Mi Tratado de los colgados fue un verdadero
éxito editorial y objeto de estudio de infinidad de artículos y reseñas en la
prensa mundial. A un sector de los lectores siempre les causaba risa la
referencia al uso de las sogas, la definición en la calidad del material de las
correas, el empleo en la cantidad de grados de presionar que se necesitaba
alrededor del cuello y la práctica de la cuerda floja. Toda una teoría sobre
los centímetros precisos e indicados para dar el salto mortal. Varios críticos
reseñaron que se trataba de una visión constructivista.
En el inmenso salón divagaba en esta historia cuando me
puse a saborear el exquisito platillo de pato al horno acompañado de manzanas,
sentado en el famoso lugar de la Ciudad Vieja.
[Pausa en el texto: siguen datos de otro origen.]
(** The full leaf [q], still locked, is split; [p] is the page before the new record [e]. *)
Lemma leaf_split_run fuel spins depth w w4 slabs' fs b b' a p q e items items' key value root :
  sizes_ok → cards_ok → plain w → ga_ok a → lshape (scl w4) b b' q items' → (length items' = kLeafCardinality)%nat →
  lhdr q = lhdr p → lembedding_lock q = 0 → bytes_ok (lpadding q) → occupied (lrecords q) ≡ₚ e :: occupied (lrecords p) →
  smoved (scl w4) slabs' w w4 → path_stack w4 = path_stack w → fits (scl w4) → agree [(a, Z.of_nat kLeafPageSize); entry_block e] (scl w) (scl w4) →
  holds (scl w4) a (le_bytes 8 (sherman_tag_ w) ++ lbody p) → lpage_typed p →
  local_inv (slabs', scl w4) (entry_block e :: outside w fs ++ sblocks (SLeaf a p items)) → Forall (λ r, r.1 ≠ Null) (avail slabs') →
  (list_to_map (pairs items') : gmap Z Z) = <[key := value]> (scontents (SLeaf a p items)) →
  (∀ n, (nfree (w_slabs (kv w)) n ≤ S (nfree slabs' n))%nat) → (1 < nfree (w_slabs (kv w)) kLeafPageSize)%nat →
  pages_ok (cpages fs ++ spages (SLeaf a p items)) →
  ∃ k T1 T2 w8, split_leaf_page fuel spins depth a (set_llock (sherman_tag_ w) q) (Z.of_nat kLeafCardinality) root 0 w4 =
                  leaf_tail fuel spins depth a k (saddr T2) root 0 w8 ∧
                stage w w8 2 fs 0 b b' key value (SLeaf a p items) [k] [T1; T2].
Proof.
  intros Hsz [_ Hcl _] Hpl Ha Hls Hcnt Hhdr Hlk Hpad Hocc Hm Hpa Hf Hag Hh Htyp Hal Hnn Hct Hfr Huse Hpg.
  pose proof (plain_moved _ _ _ _ Hm Hpl) as Hpl4. pose proof (smoved_slabs _ _ _ _ Hm) as Hs4.
  destruct (read_keys_run (lrecords q) items' w4 (pl_alone _ Hpl4) (ls_items _ _ _ _ _ Hls)) as (w5 & H5 & Hm5).
  pose proof (smoved_cl _ _ _ _ Hm5) as Hc5. pose proof (smoved_slabs _ _ _ _ Hm5) as Hs5. rewrite Hs4 in Hs5. pose proof (plain_moved _ _ _ _ Hm5 Hpl4) as Hpl5.
  set (rest := map entry_block (occupied (lrecords q))). assert (rest ≡ₚ entry_block e :: map entry_block (occupied (lrecords p))) as Hrest by (unfold rest; by rewrite Hocc).
  destruct (sibling_run w5 kLeafPageSize a (le_bytes 8 (sherman_tag_ w) ++ lbody p) (outside w fs ++ rest))
    as (x & slabs6 & w6 & H6 & Hx & Hxn & Hxi & Hfr6 & Hnn6 & Hsw); rewrite ?Hs5, ?Hc5; try done.
  { rewrite length_app, length_le_bytes. by apply length_lbody. }
  { eapply local_inv_perm; [exact Hal|]. rewrite Hrest. cbn [sblocks]. solve_Permutation. }
  { specialize (Hfr kLeafPageSize). lia. }
  assert (cblocks fs ++ [] ⊆ outside w fs ++ rest) as Hsub by (rewrite app_nil_r; apply list_subseteq_cons, list_subseteq_app_l; done).
  pose proof (fresh_page x a _ (sibling_ptr (lhdr p)) (leaf_room p) fs [] _ Hxi Hsub) as Hxp. cbn [map concat] in Hxp. rewrite app_nil_r in Hxp.
  destruct (sibling_not_here _ _ _ _ _ Hpg Hxn Hxp) as [Hsb1 Hsb2].
  destruct (lshape_split (scl w4) b b' q items' x Hls ltac:(lia) Hx)
    as (p' & sib & k & its1 & its2 & Hsp & Hls1 & Hls2 & Hk & Hkk & Hits & Hoc & [Hr1 Hr2] & Hsi1 & Hsi2).
  destruct (leaf_split_fields _ _ _ _ _ _ Hsp) as (Hf1 & Hf2 & Hf3 & Hf4).
  pose proof (lshape_consistent _ _ _ _ _ Hls1) as Hls1'. pose proof (lshape_consistent _ _ _ _ _ Hls2) as Hls2'.
  destruct (Hsw (enc_LeafPage (lset_consistent sib)) (sherman_tag_ w) (lbody (lset_consistent p'))) as (w7 & w8 & H7 & H8 & Hpd).
  { apply enc_LeafPage_bytes. cbn [lpadding lset_consistent]. rewrite Hf4. apply zero_bytes. }
  { apply length_enc_LeafPage; [done|apply Hls2']. }
  { symmetry. apply length_lbody; [done|apply Hls1']. }
  { unfold lbody. apply Forall_drop, enc_LeafPage_bytes. cbn [lpadding lset_consistent]. by rewrite Hf2. }
  rewrite <-!enc_lbody in H8, Hpd. rewrite set_llock_id in Hpd by (cbn [lembedding_lock lset_consistent]; congruence).
  assert (x ≠ a) as Hxa by (intros ->; apply Hxi; left).
  exists k, (SLeaf a (lset_consistent p') its1), (SLeaf x (lset_consistent sib) its2), w8. split.
  { destruct (zip_sorted_cut _ _ _ _ _ Hls) as (l3 & Hsort & _ & _ & _ & _ & _ & Hl3).
    cbn [saddr]. eapply split_leaf_page_code; [exact H5|rewrite Hsort, length_map; lia|exact H6|rewrite leaf_split_llock, Hsp; reflexivity| | | | |exact H7|exact H8];
      cbn [lhdr set_llock]; rewrite ?(ls_lowest _ _ _ _ _ Hls), ?(ls_highest _ _ _ _ _ Hls), ?Hsi2, ?Hhdr; done. }
  pose proof (pd_agree _ _ _ _ _ _ _ _ _ Hpd) as Hag8. rewrite Hc5 in Hag8. pose proof (pd_apart _ _ _ _ _ _ _ _ _ Hpd) as Hap8.
  rewrite Forall_app in Hap8. destruct Hap8 as [Hapo Hap8]. unfold rest in Hap8. rewrite <-Hoc, map_app, Forall_app in Hap8. destruct Hap8 as [Hap1 Hap2].
  pose proof (alloc_apart _ _ _ _ Hal) as [Hde _]%Forall_app.
  eapply (split_stage w w5 w8 _ slabs6 _ _ _ _ _ _ _ _ _ _ _ _ _ _ _ _ _ rest); try exact Hpd; try done.
  - eapply smoved_trans; [exact Hm|]. rewrite Hc5. exact Hm5.
  - by rewrite (keeps_read_keys _ _ _ _ H5).
  - exists [(a, Z.of_nat kLeafPageSize); entry_block e]. rewrite Hc5. split; [done|].
    apply list.Forall_forall. intros r Hr. rewrite list.Forall_forall in Hapo, Hde. specialize (Hapo r Hr).
    apply Forall_cons_iff in Hapo as [_ Hapo]. apply Forall_cons_iff in Hapo as [Hapo _]. constructor; [done|]. constructor; [by apply Hde|constructor].
  - cbn [sblocks lrecords lset_consistent]. unfold rest. rewrite <-Hoc, map_app. solve_Permutation.
  - apply sstored_leaf_iff. split_and!; [exact (pd_page _ _ _ _ _ _ _ _ _ Hpd)|apply Z.eqb_refl|cbn [lembedding_lock lset_consistent]; congruence|by eapply lshape_agree].
  - apply sstored_leaf_iff. split_and!; [exact (pd_new _ _ _ _ _ _ _ _ _ Hpd)|apply Z.eqb_refl|done|by eapply lshape_agree].
  - unfold fupserted, fcontents. cbn [map concat sitems]. rewrite app_nil_r, <-Hct. symmetry. apply pairs_contents_perm; [done|apply Hls].
  - cbn [spages app]. cbn [lhdr lset_consistent]. rewrite Hsi1, Hsi2, Hhdr.
    assert (leaf_room (lset_consistent p') = true ∧ leaf_room (lset_consistent sib) = true) as [-> ->]
      by (split; apply bool_decide_eq_true; cbn [lrecords lset_consistent]; lia).
    exact (pages_split _ _ _ _ _ Hpg Hxn Hxp).
  - intros m. specialize (Hfr m). specialize (Hfr6 m). rewrite Hs5 in Hfr6. lia.
Qed.
(** The warm-up: it puts, and leaves no trace in the statistics. *)
Lemma warmup_called fuel n : ∀ key (c : CL) u c' t,
  tracker_of (c_index c) = Some t → length (stats_ t) = 4%nat →
  warmup next_int VALUE_SIZE ix fuel n key c = Done u c' →
  summary c' = summary c ∧ op_rng c' = op_rng c ∧ latencies c' = drop n (latencies c) ∧
  (∃ warm, calls_of (c_index c') = calls_of (c_index c) ++ warm ∧ length warm = n ∧ Forall (λ e, e.1 = Insert) warm) ∧
  ∃ t', tracker_of (c_index c') = Some t' ∧ op_counts_of (stats_ t') = progress_counts (mkProgress 0 [] 0 [] 0).
Proof.
  induction n as [|n IH]; intros key c u c' t Ht Hl; cbn [warmup].
  - unfold on_index, zoom. destruct (kv_record _ ix _ _) as [? x|] eqn:E; [|done]. intros [= _ <-]. do 3 (split; [done|]).
    split; [exists []; cbn [c_index]; by rewrite app_nil_r, (record_calls _ _ _ _ E)|].
    apply record_tracker in E. rewrite Ht in E. eexists. split; [exact E|]. cbn [with_stats stats_].
    rewrite counts_reset. destruct (stats_ t) as [|? [|? [|? [|? [|? ?]]]]]; done.
  - intros (v & c1 & H1 & H)%bind_inv. apply bind_inv in H as (ok & c2 & H2 & H).
    apply value_rng_inv in H1 as [[= X1 S1 L1] R1]. rewrite <-X1 in Ht.
    destruct (perform_put_called _ _ _ _ _ H2) as [S2 R2 L2 C2 N2]. destruct (N2 t Ht) as (t2 & Ht2 & Hc2).
    assert (length (stats_ t2) = 4%nat) as Hl2.
    { apply (f_equal length) in Hc2. rewrite length_alter in Hc2. unfold op_counts_of in Hc2. by rewrite !length_map, Hl in Hc2. }
    destruct (IH _ _ _ _ _ Ht2 Hl2 H) as (Hs & Hg & Hck & (warm & Hw & Hn & Hi) & Hrest). rewrite Hs, S2, S1, Hg, R2, R1, Hck, L2, L1.
    split; [done|]. split; [done|]. split; [by destruct (latencies c); [apply drop_nil|]|]. split; [|done].
    exists ((Insert, ok) :: warm). rewrite Hw, C2, X1, <-app_assoc. split; [done|]. split; [cbn; lia|by constructor].
Qed.

Lemma run_measured fuel nwarm key mix sampler space elapsed n (c : CL) u c' t :
  tracker_of (c_index c) = Some t → length (stats_ t) = 4%nat → summary c = summary_init → 2 * Z.of_nat n < 2 ^ 64 →
  (_ ← warmup next_int VALUE_SIZE ix fuel nwarm key;
   client_loop n (client_step pow next_real next_int KEY_SIZE VALUE_SIZE ix fuel mix sampler space) elapsed) c = Done u c' →
  ∃ warm es, calls_of (c_index c') = calls_of (c_index c) ++ warm ++ omap call_of es ∧
    length warm = nwarm ∧ Forall (λ e, e.1 = Insert) warm ∧
    map (λ e : Event, e.1.1) es = draws fuel mix sampler space n (op_rng c) ∧ length es = n ∧
    omap latency_of es = clock_readings (length (omap call_of es)) (drop nwarm (latencies c)) ∧
    accounted (progress_of es) c' ∧ tried (progress_of es) = Z.of_nat n.
Proof.
  intros Ht Hl Hs Hb (u1 & c1 & H1 & H)%bind_inv.
  destruct (warmup_called _ _ _ _ _ _ _ Ht Hl H1) as (Hs1 & Hg1 & Hck1 & (warm & Hw & Hnw & Hi) & Hc1).
  assert (accounted (mkProgress 0 [] 0 [] 0) c1) as Hac
    by (split; [unfold progress_range, puts_ok, gets_ok; cbn; lia|done|by rewrite Hs1, Hs..]).
  destruct (client_loop_measured _ _ _ _ _ _ _ _ _ _ Hac Hb H) as (es & [M1 M2 M3 M4] & Hd & Hn).
  exists warm, es. rewrite M3, Hw, <-app_assoc, Hd, Hg1, <-Hck1. split_and!; try done. rewrite <-Hn. exact M2.
Qed.
End client.

(** ** A client on an index and on the same index with a log *)
Section logged.
Context {X : Type} (ix : KVIndex X).
Context {G : Type} (next_int : Z → Z → G → Z * G) (next_real : G → double * G) (pow : double → double → double) (KEY_SIZE VALUE_SIZE : nat).
Abbreviation CL := (Client (G := G) (X := X)).
Abbreviation LCL := (Client (G := G) (X := X * Log)).

Definition with_log (lg : Log) (c : CL) : LCL := mkClient (c_index c, lg) (op_rng c) (value_rng c) (latencies c) (summary c).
Brindé en memoria de mi padre.
Reconocí en la penumbra tibia del rincón medieval que era inútil la
búsqueda de la fama, porque era una cuestión ajena para mí espíritu. Desde
aquella época, el éxito apareció como tema central entre miles de imágenes que
revoloteaban como insectos dentro de mi cerebro. No pensaba ocuparme de estas
divagaciones, pero la ingenuidad de la lejana infancia continuaba en forma de
flechazos dirigidas hacia el centro de mis reflexiones, que fueron
interrumpidas cuando tuve que pagar el precio de la cena y las excelentes y
exquisitas copas relucientes de vino.
Al cruzar la explanada rodeada de bancas, las baldosas
estaban blancas de nieve, y entre alucinaciones provocadas por la
exquisitez de los resabios del mejor
vino Tokaji que está asociado con la figura de la condesa húngara Susana
Lorántffy del siglo XVI, poseí la visión de encontrarme frente a los cadalsos
construidos de vigas y maderas, en donde colgaban a los insurrectos
aprehendidos durante el toque de queda ordenado por las tropas alemanas. Entre
los adoquines de la Plaza del Mercado (Rynek Starego Miasta) advertí la altura
de más de un metro de distancia entre el piso empedrado con los pies
congelados. A pesar del intenso frío;
entre sueños de mis labios salieron las notas de la siguiente canción:
Los
instrumentos del lenguaje
y la escritura
vinculan
el potencial
del aprendizaje.
Son los
dominios
del
conocimiento y el estudio.
De la
conciencia
son los
procesos
del real
potencial
de las
funciones
psicológicas en
superiores,
con el método
genético
de nuestra
historia personal y general.
Nunca supe cómo
brotaron las líneas de mis labios de aquella melodía, que con motivo del
Alzamiento de Varsovia en 1944, se puso de moda entonar los estribillos durante
las reuniones clandestinas, casi igual a un himno de la resistencia. En secreto
se organizaban los grupos de cantantes alrededor del centro histórico,
acompañados de los músicos gitanos que desaparecían a toda carrera cuando se
escuchaba la voz de alarma acerca de la
aproximación de agentes disfrazados de civiles.
Dentro de este
estado de ofuscamiento, imaginé que les ofrecía a los bultos colgados mis
servicios como estudioso de la Necromancia que es predicción del futuro a
través de la invocación a los muertos, y principalmente con las reglas de la
Nequiomancia, que se derivan de la observación de los cadáveres. Al cabo de
unos minutos comprendí que los colgados ya no escuchaban, ni veían debido a la
rigidez del bloque de hielo que los cubría dentro de un espacio acuático
totalmente congelado, casi transparente en su brillantez de cristal.
Ignoré mi indignación y me permití traspasar la barrera del
tiempo. Esto me ayudó a desprenderme de aquella vivencia. Subí al taxi que me trasladó a la puerta del
hotel Harenda. Apareció la entrada iluminada por las lámparas blancas y
amarillas. Frente a la intensa luminosidad, mi mente percibió la representación
igual a la que me hizo mi padre cuando me dio mis primeras lecciones de
filosofía, sobre los peligros de la casa
de cera, en la cual llegaba siempre a descansar Lucifer, el portador de la
luz, después de un largo y tedioso día
de trabajo. Por fin debajo de las cobijas, sentí que me sumergía en la realidad
intangible de los sueños prodigiosos, traslúcidos y perceptibles en el centro
de aquella habitación con las paredes de cristal.